Kenting

Heute morgen ging’s mal wieder früh los. Nachdem Professor Klemm persönlich losgefahren ist, um Frühstück (inklusive frischen Kaffee) für die Gruppe zu kaufen, begannen wir den Tag mit einer Wanderung durch den Kenting Nationalpark. Die Professorin I-Ling Lai stellte uns einen Teil der heimischen Tier- und Pflanzenarten vor. Etwa ein viertel aller Arten auf Taiwan ist hier endemisch (das heißt, es gibt sie ausschließlich hier). Eine heimische Tierart, die uns gestern Abend schon zahlreich auf der Straße durch den Nationalpark begegnete, ist der Sikahirsch. Aufgrund seines schönen Fells war er zeitweilig bereits fast ausgerottet, jedoch hat sich die Population durch Nachzüchtungen und Auswilderungen wieder mehr als erholt. Da nach dem Aussterben des Nebelparders nun keine Großprädatoren mehr im Nationalpark leben, können sie sich unkontrolliert vermehren.
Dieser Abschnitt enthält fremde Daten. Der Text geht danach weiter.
(* ===== verification/ThrLock.v ===== *)
(** * Table locks: mysys/thr_lock.c, include/thr_lock.h

    A THR_LOCK has four queues of lock instances: the granted read and write
    locks and the requests that wait for one.  A THR_LOCK_DATA is in at most
    one queue; the instances in none of them are kept in [loose].  The queues
    are linked through the instances, each with a pointer to the link that points
    at it; a queue of the model is the list of its instances, so that unlinking
    by [prev] is removing the instance from the queue it is in.

    The mutex of the lock is held during a whole call but for the wait on the
    condition, so that a call is one atomic step or two: [thr_lock] up to the
    wait, and [wait_leave] when the thread comes back.  What a call does apart
    from the queues is recorded in [log]: the signals to waiting threads, the
    calls of the status functions of the engine (made when the engine has set
    them) and the two counters of the server. *)

From stdpp Require Import prelude list list_numbers.
From Stdlib Require Import ZArith Lia ZifyNat.
From S2P Require Import Prelude.

Open Scope Z_scope.

(** ** Data *)

Inductive thr_lock_type : Type :=
  | TL_IGNORE | TL_UNLOCK | TL_READ_DEFAULT | TL_READ | TL_READ_WITH_SHARED_LOCKS
  | TL_READ_HIGH_PRIORITY | TL_READ_NO_INSERT | TL_WRITE_ALLOW_WRITE
  | TL_WRITE_CONCURRENT_INSERT | TL_WRITE_DELAYED | TL_WRITE_DEFAULT
  | TL_WRITE_LOW_PRIORITY | TL_WRITE | TL_WRITE_ONLY.

#[export] Instance thr_lock_type_eq_dec : EqDecision thr_lock_type.
Proof. solve_decision. Defined.

(** The enumeration starts at -1. *)
Definition num (t : thr_lock_type) : Z :=
  match t with
  | TL_IGNORE => -1 | TL_UNLOCK => 0 | TL_READ_DEFAULT => 1 | TL_READ => 2
  | TL_READ_WITH_SHARED_LOCKS => 3 | TL_READ_HIGH_PRIORITY => 4 | TL_READ_NO_INSERT => 5
  | TL_WRITE_ALLOW_WRITE => 6 | TL_WRITE_CONCURRENT_INSERT => 7 | TL_WRITE_DELAYED => 8
  | TL_WRITE_DEFAULT => 9 | TL_WRITE_LOW_PRIORITY => 10 | TL_WRITE => 11 | TL_WRITE_ONLY => 12
  end.

Definition type_le (a b : thr_lock_type) : bool := num a <=? num b.
Definition type_eq (a b : thr_lock_type) : bool := bool_decide (a = b).

Inductive enum_thr_lock_result : Type :=
  THR_LOCK_SUCCESS | THR_LOCK_ABORTED | THR_LOCK_WAIT_TIMEOUT | THR_LOCK_DEADLOCK.

(** [address] stands for the pointer to the instance, [owner] for the pointer to
    the THR_LOCK_INFO; [cond] tells whether the condition pointer is set. *)
Record THR_LOCK_DATA : Type := mk_data {
  address : nat;
  owner : nat;
  cond : bool;
  type : thr_lock_type
}.

#[export] Instance THR_LOCK_DATA_eq_dec : EqDecision THR_LOCK_DATA.
Proof. solve_decision. Defined.

Inductive lock_event : Type :=
  | Signal (address : nat)
  | GetStatus (address : nat) (concurrent_insert : bool)
  | UpdateStatus (address : nat)
  | RestoreStatus (address : nat)
  | LocksImmediate
  | LocksWaited.

Record THR_LOCK : Type := mk_lock {
  read_wait : list THR_LOCK_DATA;
  read : list THR_LOCK_DATA;
  write_wait : list THR_LOCK_DATA;
  write : list THR_LOCK_DATA;
  loose : list THR_LOCK_DATA;
  write_lock_count : Z;
  read_no_write_count : Z;
  has_check_status : bool;
  log : list lock_event
}.
(* ===== verification/ThrLockSafe.v ===== *)
(** * Table locks: safety and progress of every call

    Each call of mysys/thr_lock.c keeps the invariant of [ThrLockInv], so that
    it holds in every state the server can reach. *)

From stdpp Require Import prelude list list_numbers sorting.
From Stdlib Require Import ZArith Lia ZifyNat.
From S2P Require Import Prelude ThrLock ThrLockInv.

Open Scope Z_scope.

(** ** Instances by address *)

Lemma remove_at_app a p q : remove_at a (p ++ q) = remove_at a p ++ remove_at a q.
Proof. apply List.filter_app. Qed.

Lemma elem_of_remove_at a q d : d ∈ remove_at a q <-> d ∈ q /\ address d <> a.
Proof.
  unfold remove_at, is_at. rewrite !list_elem_of_In, filter_In, negb_true_iff, Nat.eqb_neq. done.
Qed.

Lemma remove_at_none a q : a ∉ map address q -> remove_at a q = q.
Proof.
  induction q as [|d q IH]; intros H; [done|]. cbn in H. apply not_elem_of_cons in H as [H1 H2].
  unfold remove_at in *. cbn. unfold is_at at 1. replace (address d =? a)%nat with false by (symmetry; apply Nat.eqb_neq; congruence).
  cbn. by rewrite IH.
Qed.

Lemma remove_at_perm a q d : NoDup (map address q) -> d ∈ q -> address d = a -> q ≡ₚ d :: remove_at a q.
Proof.
  intros Hnd Hd Ha. apply list_elem_of_split in Hd as (q1 & q2 & ->).
  rewrite map_app in Hnd. cbn in Hnd. apply NoDup_app in Hnd as (_ & H1 & H2). apply NoDup_cons in H2 as [H2 _].
  rewrite remove_at_app, remove_at_none.
  - change (d :: q2) with ([d] ++ q2). rewrite remove_at_app, (remove_at_none a q2) by (by rewrite <- Ha).
    unfold remove_at. cbn. unfold is_at. rewrite Ha, Nat.eqb_refl. cbn. by rewrite <- Permutation_middle.
  - rewrite <- Ha. intros Hin. apply (H1 _ Hin). left.
Qed.

Lemma same_address q d1 d2 : NoDup (map address q) -> d1 ∈ q -> d2 ∈ q -> address d1 = address d2 -> d1 = d2.
Proof.
  intros Hnd (i & Hi)%list_elem_of_lookup (j & Hj)%list_elem_of_lookup Ha.
  assert (i = j) as ->; [|congruence]. apply (NoDup_lookup (map address q) i j (address d1) Hnd).
  - change (map address q) with (address <$> q). by rewrite list_lookup_fmap, Hi.
  - change (map address q) with (address <$> q). rewrite list_lookup_fmap, Hj. cbn. by rewrite Ha.
Qed.

Lemma find_data_spec l a d : find_data l a = Some d -> d ∈ all_data l /\ address d = a.
Proof.
  unfold find_data. intros [H1 H2]%List.find_some. unfold is_at in H2. b2p. split; [|done]. by apply list_elem_of_In.
Qed.

Lemma find_data_in l d : lock_ok l -> d ∈ all_data l -> find_data l (address d) = Some d.
Proof.
  intros Hl Hd. unfold find_data. fold (all_data l). destruct (List.find _ _) as [e|] eqn:E.
  - apply (find_data_spec l) in E as [H1 H2]. f_equal. by apply (same_address (all_data l)); [apply Hl|..].
  - exfalso. apply list_elem_of_In in Hd. pose proof (List.find_none _ _ E d Hd) as H. unfold is_at in H. b2p. done.
Qed.

Lemma all_unlink l d : all_data (put_loose (unlink l (address d)) d) ≡ₚ d :: remove_at (address d) (all_data l).
Proof. unfold all_data. cbn. rewrite !remove_at_app. solve_Permutation. Qed.

(** The queues without one instance, which is now in none. *)
Lemma all_put l d d' : lock_ok l -> d ∈ all_data l -> address d' = address d ->
  map address (all_data (put_loose (unlink l (address d)) d')) ≡ₚ map address (all_data l).
Proof.
  intros Hl Hd Ha. rewrite <- Ha, all_unlink, Ha. cbn. rewrite Ha.
  rewrite (remove_at_perm (address d) (all_data l) d) at 2; [done|apply Hl|done|done].
Qed.

Lemma Forall_remove P a q : Forall P q -> Forall P (remove_at a q).
Proof. apply Forall_filter. Qed.

Lemma count_remove a q d : NoDup (map address q) -> d ∈ q -> address d = a ->
  count_no_insert q = ((if type_eq (type d) TL_READ_NO_INSERT then 1 else 0) + count_no_insert (remove_at a q))%nat.
Proof.
  intros Hnd Hd Ha. unfold count_no_insert at 1.
  assert (forall p q, p ≡ₚ q -> length (List.filter (fun d => type_eq (type d) TL_READ_NO_INSERT) p) =
    length (List.filter (fun d => type_eq (type d) TL_READ_NO_INSERT) q)) as Hperm.
  { intros p1 p2 Hp. induction Hp; cbn; repeat case_if; cbn; congruence. }
  rewrite (Hperm _ _ (remove_at_perm a q d Hnd Hd Ha)). cbn. case_if; cbn; done.
Qed.

(** ** Leaving a queue *)

Lemma remove_delayed a (q : list THR_LOCK_DATA) :
  (forall w, w ∈ q -> type w = TL_WRITE_DELAYED -> q = [w]) ->
  forall w, w ∈ remove_at a q -> type w = TL_WRITE_DELAYED -> remove_at a q = [w].
Proof.
  intros H w [Hw Ha]%elem_of_remove_at Ht. rewrite (H w Hw Ht). unfold remove_at. cbn. unfold is_at.
  by replace (address w =? a)%nat with false by (symmetry; by apply Nat.eqb_neq).
Qed.

Lemma StronglySorted_filter {A} (R : A -> A -> Prop) (p : A -> bool) q :
  StronglySorted R q -> StronglySorted R (List.filter p q).
Proof.
  induction 1 as [|x q Hs IH Hx]; cbn; [constructor|]. destruct (p x); [|done]. constructor; [done|]. by apply Forall_filter.
Qed.

(** The instance leaves its queue and the counter follows. *)
Lemma leave_ok l d d' c :
  lock_ok l -> d ∈ all_data l -> address d' = address d ->
  c = Z.of_nat (count_no_insert (remove_at (address d) (read l))) ->
  lock_ok (put_loose (set_counts (unlink l (address d)) (write_lock_count l) c) d').
Proof.
  intros Hl Hd Ha Hc. pose proof (all_put l d d' Hl Hd Ha) as Hp.
  change (all_data (put_loose (unlink l (address d)) d')) with
    (all_data (put_loose (set_counts (unlink l (address d)) (write_lock_count l) c) d')) in Hp.
  destruct Hl as [H1 H2 H3 H4 H5 H6 H7 Hwc H8 H9 H10 H11 H12].
  split; rewrite ?Hp; try done;
    cbn [put_loose set_loose set_counts unlink set_queues read read_wait write write_wait read_no_write_count write_lock_count has_check_status];
    try by apply Forall_remove.
  - intros w1 w2 [? _]%elem_of_remove_at [? _]%elem_of_remove_at. by apply H8.
  - intros w r [? _]%elem_of_remove_at [? _]%elem_of_remove_at. by apply H9.
  - by apply remove_delayed.
  - intros Hcs. by apply Forall_remove, H11.
  - by apply StronglySorted_filter.
Qed.

(** Which queue an instance is in. *)
Lemma in_all l d : d ∈ all_data l <->
  d ∈ read_wait l \/ d ∈ read l \/ d ∈ write_wait l \/ d ∈ write l \/ d ∈ loose l.
Proof. unfold all_data. by rewrite !elem_of_app. Qed.

Lemma in_read l d : lock_ok l -> d ∈ read l -> cond d = false /\ is_read (type d).
Proof. intros Hl. revert d. apply Forall_forall, Hl. Qed.
Lemma in_write l d : lock_ok l -> d ∈ write l -> cond d = false /\ is_write (type d).
Proof. intros Hl. revert d. apply Forall_forall, Hl. Qed.
Lemma in_read_wait l d : lock_ok l -> d ∈ read_wait l -> cond d = true /\ is_read (type d).
Proof. intros Hl. revert d. apply Forall_forall, Hl. Qed.
Lemma in_write_wait l d : lock_ok l -> d ∈ write_wait l -> cond d = true /\ is_write (type d).
Proof. intros Hl. revert d. apply Forall_forall, Hl. Qed.

Lemma not_read_address l d : lock_ok l -> d ∈ all_data l -> d ∉ read l -> address d ∉ map address (read l).
Proof.
  intros Hl Hd Hn (e & He & Hin)%list_elem_of_fmap. apply Hn.
  rewrite (same_address (all_data l) d e); [done|apply Hl|done| |done]. apply in_all. tauto.
Qed.
Lemma thr_lock_outcome check_status l a o t r l' :
  is_read t \/ (is_write t /\ t <> TL_WRITE_DELAYED) ->
  thr_lock check_status thr_upgraded_concurrent_insert_lock l a o t = (r, l') -> outcome (take_loose l a) a o t r l'.
Proof.
  intros Ht E. pose proof (upgraded_write _ Hupgraded) as (U1 & U2 & U3). unfold thr_lock in E.
  set (l0 := take_loose l a) in *.
  assert (forall u, u = eff l0 t \/ (t = TL_WRITE_CONCURRENT_INSERT /\ u = thr_upgraded_concurrent_insert_lock) ->
    is_write t -> t <> TL_WRITE_DELAYED -> fits l0 t (mk_data a o false u)) as Hfit.
  { intros u Hu Hw Hd. right. split_and!; [done|done|..]; cbn [type]; unfold effective in *;
      destruct Hu as [->|[-> ->]]; repeat case_if; try done.
    destruct Hupgraded as [-> | ->]; cbn; lia. }
  destruct (type_le t TL_READ_NO_INSERT) eqn:Er.
  - destruct Ht as [Ht|[[Ht _] _]]; [|apply type_le_true in Er; cbn in Er; lia].
    assert (fits l0 t (mk_data a o false t)) by (left; done).
    unfold lock_for_read in E. destruct (write l0) as [|w ws].
    + destruct (orb _ _); injection E as <- <-; [by apply out_grant_read|by apply out_wait_read].
    + destruct (orb _ _); [injection E as <- <-; by apply out_grant_read|].
      destruct (type_eq _ _); injection E as <- <-; [by apply out_refuse|by apply out_wait_read].
  - destruct Ht as [Ht|[Hw Hd]]; [apply type_le_false in Er; unfold is_read in Ht; cbn in Er; lia|].
    unfold lock_for_write in E. cbn [type] in E. rewrite (proj2 (type_eq_false _ _) Hd) in E.
    set (d := if _ && _ then _ else _) in E.
    assert (d = mk_data a o false (eff l0 t)) as Ed by (subst d; unfold effective; by case_if). clearbody d. subst d.
    destruct (write l0) as [|w ws].
    + unfold lock_first_write in E. destruct (write_wait l0).
      * destruct (if type_eq _ _ then _ else _) as [d' c] eqn:Ed in E.
        assert (exists u, d' = mk_data a o false u /\ (u = eff l0 t \/
          (t = TL_WRITE_CONCURRENT_INSERT /\ u = thr_upgraded_concurrent_insert_lock))) as (u & -> & Hu).
        { cbn [type address] in Ed. destruct (type_eq (eff l0 t) _) eqn:E2; [|injection Ed as <- <-; eexists; split; [done|by left]].
          destruct (check_status a); injection Ed as <- <-; (eexists; split; [done|]); [|by left]. right. split; [|done].
          apply type_eq_true in E2. unfold effective in E2. destruct (_ && _) eqn:E3; [done|]. done. }
        destruct (orb _ _); injection E as <- <-; [apply out_grant_write|apply out_wait_write]; auto.
      * injection E as <- <-. apply out_wait_write; auto.
    + unfold lock_second_write in E. destruct (_ && negb _); [injection E as <- <-; by apply out_refuse|].
      destruct (orb _ _); injection E as <- <-; [apply out_grant_write|apply out_wait_write]; auto.
Qed.

(** The queues before and after a request. *)
Record adds (l : THR_LOCK) (a o : nat) (t : thr_lock_type) (r : option enum_thr_lock_result) (l' : THR_LOCK) : Prop := {
  ad_holders e : e ∈ holders l -> e ∈ holders l';
  ad_waiters e : e ∈ waiters l -> e ∈ waiters l';
  ad_new_holder e : e ∈ holders l' -> e ∈ holders l \/ (r = Some THR_LOCK_SUCCESS /\ address e = a /\ owner e = o);
  ad_new_waiter e : e ∈ waiters l' -> e ∈ waiters l \/ (r = None /\ address e = a /\ owner e = o);
  ad_granted : r = Some THR_LOCK_SUCCESS -> exists e, e ∈ holders l' /\ address e = a /\ owner e = o /\ fits l t e;
  ad_waits : r = None -> exists e, e ∈ waiters l' /\ address e = a /\ owner e = o /\ fits l t e;
  ad_check : has_check_status l' = has_check_status l
}.

Lemma fits_cond l t d c : fits l t d -> fits l t (with_cond d c).
Proof. done. Qed.

Lemma outcome_adds l a o t r l' : outcome l a o t r l' -> adds l a o t r l'.
Proof.
  intros [d Ha Ho Hf|d c Ha Ho Hf|d Ha Ho Hf|d Ha Ho Hf|d Ha];
    split; unfold holders, waiters; cbn [grant_read grant_write wait_read wait_write refuse put_loose emit set_counts set_loose set_queues
      read read_wait write write_wait has_check_status]; try done; try (intros e; rewrite !elem_of_app; tauto).
  - intros e. rewrite !elem_of_app, list_elem_of_singleton. intros [[? | ->]|?]; [tauto|by right|tauto].
  - intros _. exists d. rewrite !elem_of_app, list_elem_of_singleton. tauto.
  - intros e. rewrite !elem_of_app, list_elem_of_singleton. intros [?|[? | ->]]; [tauto|tauto|by right].
  - intros _. exists d. rewrite !elem_of_app, list_elem_of_singleton. tauto.
  - intros e. rewrite !elem_of_app, list_elem_of_singleton. intros [[? | ->]|?]; [tauto|by right|tauto].
  - intros _. exists (with_cond d true). rewrite !elem_of_app, list_elem_of_singleton. cbn. split_and!; try done. tauto.
  - intros e. rewrite !elem_of_app, list_elem_of_singleton. intros [?|[? | ->]]; [tauto|tauto|by right].
  - intros _. exists (with_cond d true). rewrite !elem_of_app, list_elem_of_singleton. cbn. split_and!; try done. tauto.
Qed.

(** An owner that has a lock does not wait for a second one, not stronger, on the
    same table. *)
Lemma own_grant check_status l a o t h t' r l' :
  lock_ok l -> h ∈ holders l -> owner h = o -> fits l t' h -> num t <= num t' ->
  is_read t \/ (is_write t /\ t <> TL_WRITE_DELAYED) ->
  thr_lock check_status thr_upgraded_concurrent_insert_lock l a o t = (r, l') -> r <> None.
Proof.
  intros Hl Hh Ho Hf Hle Ht E ->. unfold thr_lock in E. set (l0 := take_loose l a) in E.
  apply elem_of_app in Hh. destruct (type_le t TL_READ_NO_INSERT) eqn:Er; [apply type_le_true in Er|apply type_le_false in Er].
  - unfold lock_for_read in E. change (write l0) with (write l) in E. destruct (write l) as [|w ws] eqn:Ew.
    + destruct Hh as [Hh|Hh]; [|by apply not_elem_of_nil in Hh].
      assert (has_old_lock (read l0) o = true) as Hold by (apply has_old_lock_true; by exists h).
      cbn [owner] in E. rewrite Hold, !orb_true_r in E. done.
    + destruct (orb _ _) eqn:E1; [done|]. destruct (type_eq (type w) TL_WRITE_ONLY); [done|]. clear E.
      apply orb_false_iff in E1 as [E1 E2]. unfold thr_lock_owner_equal in E1. cbn [owner type] in *. b2p.
      assert (w ∈ write l) as Hw by (rewrite Ew; left).
      assert (num (type w) <= num TL_WRITE_DELAYED /\ (num (type h) <= num TL_READ_HIGH_PRIORITY \/ type w <> TL_WRITE_CONCURRENT_INSERT) \/
        type w = TL_WRITE_ALLOW_WRITE) as Hc.
      { destruct Hh as [Hh|Hh].
        - left. destruct (ok_compatible _ Hl w h Hw Hh) as [?|?]; [congruence|done].
        - rewrite <- Ew in Hh. destruct (ok_writers _ Hl w h Hw Hh) as [?|[? _]]; [congruence|by right]. }
      destruct Hc as [[Hwd Hc]|Hc]; [|by rewrite Hc in E2; rewrite orb_true_r in E2].
      apply andb_false_iff in E2 as [E2|E2]; [apply type_le_false in E2; lia|].
      apply orb_false_iff in E2 as [E2 E3]. apply negb_false_iff, type_eq_true in E3. apply type_le_false in E2.
      destruct Hc as [Hc|Hc]; [|done]. destruct Hf as [[_ Hf]|(_ & _ & [Hf _] & _)].
      * rewrite Hf in Hc. lia.
      * cbn in Hc. lia.
  - destruct Ht as [Ht|[Hw Hd]]; [unfold is_read in Ht; cbn in Er; lia|].
    destruct Hf as [[Hf _]|(_ & _ & Hhw & _)]; [unfold is_read in Hf; cbn in Er; lia|].
    destruct Hh as [Hh|Hh]; [apply in_read in Hh as [_ Hh]; [|done]; destruct Hhw as [Hhw _]; unfold is_read in Hh; lia|].
    unfold lock_for_write in E. cbn [type] in E. rewrite (proj2 (type_eq_false _ _) Hd) in E.
    set (d := if _ && _ then _ else _) in E.
    assert (owner d = o) as Ed by (subst d; by case_if). clearbody d.
    change (write l0) with (write l) in E. destruct (write l) as [|w ws] eqn:Ew; [by apply not_elem_of_nil in Hh|].
    unfold lock_second_write in E. destruct (_ && negb _); [done|].
    assert (has_old_lock (write l0) (owner d) = true) as Hold.
    { apply has_old_lock_true. exists h. change (write l0) with (write l). rewrite Ew. split; [done|congruence]. }
    rewrite Hold, orb_true_r in E. done.
Qed.
End Request.
(* ===== verification/ThrDeadlock.v ===== *)
(** * Table locks: no deadlock

    Threads that take all their locks with thr_multi_lock and release them with
    thr_multi_unlock, interleaved at the calls for the single locks.  In every
    state that they reach in which a thread is blocked, another one can go on. *)

From stdpp Require Import prelude list list_numbers sorting.
From Stdlib Require Import ZArith Lia ZifyNat.
From S2P Require Import Prelude ThrLock ThrLockInv ThrLockSafe ThrLockLive ThrMulti.

Open Scope Z_scope.

(** ** The system *)

(** What a thread is doing: its requests in the order of the calls, how many of
    them are done, and whether it is in the loop of thr_multi_lock, waits there
    for the next lock, or is in the loop of thr_multi_unlock. *)
Inductive phase : Type := Locking | Waiting | Releasing.

Record thread : Type := mk_thread {
  data : list request;
  pos : nat;
  state : phase
}.

(** The owner of a lock is the number of its thread. *)
Record system : Type := mk_system {
  locks : list THR_LOCK;
  threads : list thread
}.

Definition idle : thread := mk_thread [] 0 Locking.

Definition set_thread (s : system) (i : nat) (th : thread) : system :=
  mk_system (locks s) (<[i := th]> (threads s)).
Definition set_both (s : system) (m : nat) (l : THR_LOCK) (i : nat) (th : thread) : system :=
  mk_system (<[m := l]> (locks s)) (<[i := th]> (threads s)).

(** What thr_multi_lock does with the result of thr_lock for the request number
    [p]. *)
Definition after_request (d : list request) (p : nat) (r : option enum_thr_lock_result) : thread :=
  match r with
  | Some THR_LOCK_SUCCESS => mk_thread d (S p) Locking
  | Some _ => mk_thread (take p d) p Releasing
  | None => mk_thread d p Waiting
  end.
Lemma recent_files_cache_invariant_witness :
  (let ls := History.storage
               (History.run Sample.roomy
                  [History.Select (Sample.pdf "a.pdf" "QQ==") 1;
                History.Select (Sample.pdf "b.pdf" "Qg==") 2;
                   History.ShowRecent;
                   History.Open (Throw "The string to be decoded is not correctly encoded.")
                     (History.historyItem "b.pdf" "Qg==" 2) 3;
                   History.Select (Sample.pdf "a.pdf" "QQ==") 3;
                   History.Select (Sample.pdf "c.pdf" "Qw==") 4;
                   History.Select (Sample.pdf "d.pdf" "RA==") 5]
                  History.initial) in
   (length (History.entries ls) ≤ 3)%nat ∧
   NoDup (History.entryName <$> History.entries ls)) ∧
  (let es := History.entries
               (History.storage
                  (History.step Sample.roomy
                     (History.Select (Sample.pdf "a.pdf" "QQ==") 7) Sample.crowded)) in
   (length es ≤ 3)%nat ∧
   (es = [] ∨
    ∃ rest, es = History.historyItem "a.pdf" "QQ==" 7 :: rest ∧
            Forall (λ item, History.entryName item ≠ Some (JString "a.pdf")) rest)) ∧
  (History.handleFileSelect Sample.roomy 6 (Sample.pdf "large.pdf" Sample.largeData)
     History.initial =
     ([ToastWarning "File too large to save in history"],
      History.setPdfFile (Sample.pdf "large.pdf" Sample.largeData) History.initial,
      Ok tt) ∧
   History.storage
     (History.step Sample.roomy
        (History.Select (Sample.pdf "large.pdf" Sample.largeData) 6) History.initial) =
     History.storage History.initial).
Proof.
  destruct (recent_files_cache_invariant Sample.roomy) as (Hrun & _ & Hsmall & Hlarge).
  split; [|split].
  - apply (Hrun [_; _; _; _; _; _; _]).
  - apply (Hsmall Sample.crowded (Sample.pdf "a.pdf" "QQ==") 7 "QQ==").
    + reflexivity.
    + vm_compute. discriminate.
  - apply (Hlarge History.initial _ 6 Sample.largeData).
    + reflexivity.
    + unfold History.estimatedSize, Sample.largeData.
      rewrite length_repeatChar, Z2Nat.id by lia. reflexivity.
Defined.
So muss sich das Nationalparkmanagmenet verschiedene Methoden überlegen, um die Vegetation vor den Hirschen zu schützen.

Ficus benjamina

Die Vegetation – das sind zum Beispiel der Giant Autumn Maple Tree (Bischofia javanica), Kakibäume und die Feige Ficus benjamina, welche an einem sehr besonderen Standort lebt: der verkarstete Boden bildete sich aus Korallenriffen, die vor Millionen von Jahren an diesem Standort existierten und nun trocken liegen. Die Oberfläche und Struktur des Gesteins ließ uns sehr gut nachvollziehen wie es hier damals wohl ausgesehen haben muss. Da der Boden über keine hohe Wasserspeicherkapazität verfügt, bildet Ficus benjamina hier gigantische Hängewurzeln aus, um Wasser und Nährstoffe aus der Luft aufnehmen zu können.

Die „Fairy Cave“ (eine Karsthöhle)

Ein besonderes Highlight der Wanderung war der Besuch der „Fairy Cave“, einer Karsthöhle mit Stalagmiten und Stalagtiten und – sehr großen Spinnen, an deren Anblick wir uns hier aber mittlerweile eigentlich gewöhnt hatten. Jedoch wirkten sie in einer dunklen Höhle nochmal ein wenig beeindruckender…

Der Blick auf den Pazifik

Nach dem Mittagessen auf einem Turm mit Ausblick über den Wald und den Pazifik im Hintergrund machten wir uns am Nachmittag auf zu unserem zweiten Highlight des Tages: Schnorcheln im weißen Weichkorallenriff. Auf diesen Programmpunkt freuten sich die meisten besonders und wurden auch nicht enttäuscht. Nachdem wir die Ausrüstung ausgeliehen hatten ging es ins Meer. Unter uns tat sich schon nach einigen Metern eine neue Welt auf: Korallen, Seeigel und viele bunte Fische, wie Papagei- und Halfterfische. Alle Exkursionsteilnehmer*innen konnten kaum glauben, wie viel Glück wir hatten, ein solch seltenes und bedrohtes Ökosystem einmal mit eigenen Augen betrachen zu können.

Zum Abendessen besuchten wir wieder den Nightmarket (diesmal ohne Regen und Gewitter) und ließen danach den Abend mit Kartenspielen ausklingen. Was für ein schöner Tag!

Morgen früh werden wir Kenting schon wieder verlassen, um in Guang Fu auf der Ostseite der Insel die nächsten zwei Tage zu verbringen!